I want to try to step out of my role for a moment and think about it from a user's perspective: 
To me the button separation seems rather arbitrary in most current use-cases, that I've seen so far. If it's a multistep dialog/action connected, will the user understand that after using the green button several times and therefore finish his task more easily? If a multi-step action is needed, there's common agreement, that 
Providing different button colors between the steps and providing one at the final step doesn't provide much feedback and it's hard to grasp without explaining it upfront and in-detail.
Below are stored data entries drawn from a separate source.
(** What the loop over the origins leaves, when every origin that ends
    normally opens and writes its own file, once, and no origin touches the
    file of another. *)
Lemma for_origins_outcome (origins : list string)
  (t : list (event W L)) (r : result unit) :
  (forall i url, snd (body i url) = Ok tt ->
                 opened (fst (body i url)) = [i]
                 /\ map fst (wrote (fst (body i url))) = [i]) ->
  (forall i url j s, j <> i -> fold_left (file_step j) (fst (body i url)) s = s) ->
  for_origins body 0 origins = (t, r) ->
  match r with
  | Ok _ =>
      opened t = seq 0 (length origins)
      /\ map fst (wrote t) = seq 0 (length origins)
      /\ forall e, e ∈ t ->
           exists k url, origins !! k = Some url /\ snd (body k url) = Ok tt
                         /\ e ∈ fst (body k url)
  | Raise x =>
      exists k url tk,
        origins !! k = Some url
        /\ body k url = (tk, Raise x)
        /\ opened t = seq 0 k ++ opened tk
        /\ map fst (wrote t) = seq 0 k ++ map fst (wrote tk)
        /\ files t !! k = fold_left (file_step k) tk None
  end.
Proof.
  intros Hshape Hown Hrun.
  assert (Hprefix : forall l : list string,
    (forall k url, l !! k = Some url -> snd (body (0 + k) url) = Ok tt) ->
    opened (concat (imap (fun k url => fst (body (0 + k) url)) l)) = seq 0 (length l)
    /\ map fst (wrote (concat (imap (fun k url => fst (body (0 + k) url)) l)))
       = seq 0 (length l)).
  { intros l Hall. split.
    - unfold opened. rewrite (omap_traces body _ (fun k => [k])).
      + by rewrite concat_singletons, map_id.
      + intros k url Hk. destruct (Hshape _ url (Hall k url Hk)) as [Ho _].
        exact Ho.
    - rewrite map_fst_wrote. rewrite (omap_traces body _ (fun k => [k])).
      + by rewrite concat_singletons, map_id.
      + intros k url Hk. rewrite <- map_fst_wrote.
        by destruct (Hshape _ url (Hall k url Hk)) as [_ Hw]. }
  apply for_origins_inv in Hrun. destruct r as [[]|x].
  - destruct Hrun as [-> Hall]. destruct (Hprefix origins Hall) as [Ho Hw].
    split; [exact Ho|]. split; [exact Hw|].
    intros e He. apply elem_of_traces in He as (k & url & Hk & He).
    exists k, url. split; [exact Hk|]. split; [by apply (Hall k url) | exact He].
  - destruct Hrun as (k & url & tk & Hk & Hpre & Hraise & ->).
    pose proof (lookup_lt_Some _ _ _ Hk) as Hlt.
    destruct (Hprefix (take k origins)) as [Ho Hw].
    { intros j u Hj. apply lookup_take_Some in Hj as [Hj Hjk]. by apply (Hpre j u). }
    rewrite length_take in Ho, Hw.
    replace (k `min` length origins)%nat with k in * by lia.
    exists k, url, tk. split; [exact Hk|]. split; [exact Hraise|].
    split. { unfold opened in *. by rewrite omap_app, Ho. }
    split. { unfold wrote in *. by rewrite omap_app, map_app, Hw. }
    rewrite files_lookup, fold_left_app.
    rewrite (file_after_traces body (take k origins) k 0 None).
    + rewrite Nat.sub_0_r, lookup_take_ge by lia. reflexivity.
    + intros j u j' s' _ Hne. by apply Hown.
Qed.

End OutcomeFacts.

(** * Step 3, and step 3 after step 2 *)

Section Step3Facts.
Import PyStr Pipeline Checkpoints Early.
Context {response pattern : Type}.
Variable fetcher : PageFetcher response.
Variable text_util : TextUtil pattern.

Local Abbreviation step_2 := (step_2_fetch_origin_articles fetcher).
Local Abbreviation step_3 := (step_3_extract_origin_bodies text_util).
Local Abbreviation step_3_origin' := (step_3_origin text_util).

Lemma step_3_origin_ok (dir : gmap nat (option string)) (i : nat) (url : string) :
  snd (step_3_origin' dir i url) = Ok tt ->
  exists html body_lang,
    read_text dir i = Ok html
    /\ extract_body text_util url (Some html) = Ok body_lang
    /\ fst (step_3_origin' dir i url)
       = [Opened i;
          Wrote i {| bf_body := fst body_lang; bf_lang_id := snd body_lang |}].
Proof.
  unfold step_3_origin.
  destruct (read_text dir i) as [html|x]; [|discriminate].
  destruct (extract_body text_util url (Some html)) as [bl|x] eqn:Eb; [|discriminate].
  intros _. exists html, bl. by repeat split.
Qed.

Lemma step_3_origin_raise (dir : gmap nat (option string)) (i : nat) (url : string)
  (t : list (event body_file log_3)) (x : exn) :
  step_3_origin' dir i url = (t, Raise x) ->
  t = []
  /\ (read_text dir i = Raise x
      \/ exists html, read_text dir i = Ok html
                      /\ extract_body text_util url (Some html) = Raise x).
Proof.
  unfold step_3_origin.
  destruct (read_text dir i) as [html|x0].
  - destruct (extract_body text_util url (Some html)) as [bl|x0] eqn:E; [discriminate|].
    intros [= <- <-]. split; [reflexivity|]. right. by exists html.
  - intros [= <- <-]. split; [reflexivity|]. by left.
Qed.

Lemma step_3_prefix (dir : gmap nat (option string)) (origins : list string) :
  (forall k url, origins !! k = Some url ->
                 snd (step_3_origin' dir (0 + k) url) = Ok tt) ->
  opened (concat (imap (fun k url => fst (step_3_origin' dir (0 + k) url)) origins))
  = seq 0 (length origins)
  /\ map fst (wrote (concat (imap (fun k url => fst (step_3_origin' dir (0 + k) url))
                               origins)))
     = seq 0 (length origins)
  /\ logs (concat (imap (fun k url => fst (step_3_origin' dir (0 + k) url)) origins))
     = [].
Proof.
  intros Hall.
  assert (Hshape : forall k url, origins !! k = Some url ->
            exists c, fst (step_3_origin' dir (0 + k) url)
                      = [Opened (0 + k)%nat; Wrote (0 + k)%nat c]).
  { intros k url Hk. destruct (step_3_origin_ok dir _ url (Hall k url Hk))
      as (html & bl & _ & _ & ->). by eexists. }
  split; [|split].
  - unfold opened. rewrite (omap_traces (step_3_origin' dir) _ (fun k => [k])).
    + by rewrite concat_singletons, map_id.
    + intros k url Hk. destruct (Hshape k url Hk) as [c ->]. reflexivity.
  - unfold wrote.
    assert (Hw : forall l : list (event body_file log_3),
              map fst (omap (fun e => match e with
                                      | Wrote i content => Some (i, content)
                                      | _ => None
                                      end) l)
              = omap (fun e => match e with Wrote i _ => Some i | _ => None end) l).
    { induction l as [|[i|i c|m] l IH]; [reflexivity|..]; simpl; [|f_equal|]; exact IH. }
    rewrite Hw, (omap_traces (step_3_origin' dir) _ (fun k => [k])).
    + by rewrite concat_singletons, map_id.
    + intros k url Hk. destruct (Hshape k url Hk) as [c ->]. reflexivity.
  - unfold logs. rewrite (omap_traces (step_3_origin' dir) _ (fun k => [])).
    + apply concat_nils.
    + intros k url Hk. destruct (Hshape k url Hk) as [c ->]. reflexivity.
Qed.

(** X26. When step 3 ends normally it has written one body file per origin,
    in order, each holding the body and the language [extract_body] returned
    for the origin's URL and the content of its HTML file, and it logs the
    number of origins. Otherwise it stops at the first origin whose HTML
    file is missing or whose extraction raises: the earlier origins have
    their files, that origin and the later ones have none, and no count is
    logged. *)
Theorem step_3_bodies_or_first_failure (origins : list string)
  (dir : gmap nat (option string)) :
  match snd (step_3 origins dir) with
  | Ok _ =>
      opened (fst (step_3 origins dir)) = seq 0 (length origins)
      /\ map fst (wrote (fst (step_3 origins dir))) = seq 0 (length origins)
      /\ logs (fst (step_3 origins dir)) = [ExtractedBodies (length origins)]
      /\ forall i c, (i, c) ∈ wrote (fst (step_3 origins dir)) ->
           exists url html,
             origins !! i = Some url /\ read_text dir i = Ok html
             /\ extract_body text_util url (Some html) = Ok (bf_body c, bf_lang_id c)
  | Raise x =>
      exists k url,
        origins !! k = Some url
        /\ opened (fst (step_3 origins dir)) = seq 0 k
        /\ map fst (wrote (fst (step_3 origins dir))) = seq 0 k
        /\ logs (fst (step_3 origins dir)) = []
        /\ (read_text dir k = Raise x
            \/ exists html, read_text dir k = Ok html
                            /\ extract_body text_util url (Some html) = Raise x)
  end.
Proof.
  unfold step_3_extract_origin_bodies.
  destruct (for_origins (step_3_origin' dir) 0 origins) as [t r] eqn:E.
  apply for_origins_inv in E. destruct r as [[]|x]; cbn [fst snd].
  - destruct E as [-> Hall].
    destruct (step_3_prefix dir origins Hall) as (Ho & Hw & Hl).
    unfold opened, wrote, logs in *. rewrite !omap_app, map_app. cbn [omap map].
    rewrite !app_nil_r. rewrite Ho, Hw, Hl.
    split; [reflexivity|]. split; [reflexivity|]. split; [reflexivity|].
    intros i c Hin. apply list_elem_of_omap in Hin as (e & He & Hsel).
    destruct e as [j|j c'|m]; try discriminate. injection Hsel as -> ->.
    apply elem_of_traces in He as (k & url & Hk & He).
    destruct (step_3_origin_ok dir _ url (Hall k url Hk))
      as (html & [body lang] & Hread & Hbody & Ht).
    rewrite Ht in He.
    apply elem_of_cons in He as [He|He]; [discriminate|].
    apply list_elem_of_singleton in He. injection He as -> ->.
    exists url, html. by repeat split.
  - destruct E as (k & url & tk & Hk & Hpre & Hraise & ->).
    apply step_3_origin_raise in Hraise as [-> Hwhy].
    exists k, url. split; [exact Hk|]. rewrite app_nil_r.
    pose proof (lookup_lt_Some _ _ _ Hk) as Hlt.
    destruct (step_3_prefix dir (take k origins)) as (Ho & Hw & Hl).
    { intros j u Hj. apply lookup_take_Some in Hj as [Hj Hjk]. by apply (Hpre j u). }
    rewrite length_take in Ho, Hw. replace (k `min` length origins)%nat with k in * by lia.
    by repeat split.
Qed.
As we're already providing primary buttons and secondary ("neutral") buttons, I think we should consolidate the two different primary (progressive & constructive) ones in order to give user's a clearer focus on what's the primary action to get "bigger" tasks done.

On Wed, Oct 21, 2015 at 8:59 PM, Gergo Tisza <gtisza@wikimedia.org> wrote:
​One problem I have run into recently is that for a complex form you are not necessarily able to tell which step is the last. E.g. after you submit the login form and MediaWiki verifies your credentials, depending on your user settings you might or might not be presented with a two-factor challenge; so submitting the user name and password might or might not be the last step of the form. (Arguably login should not be constructive in the first place, but it is now. In any case, similar problems could be present with the user registration form, which does create something.)

Personally, I agree with Bartosz that having four button types (five or more if we include silent buttons) just makes the interface confusing.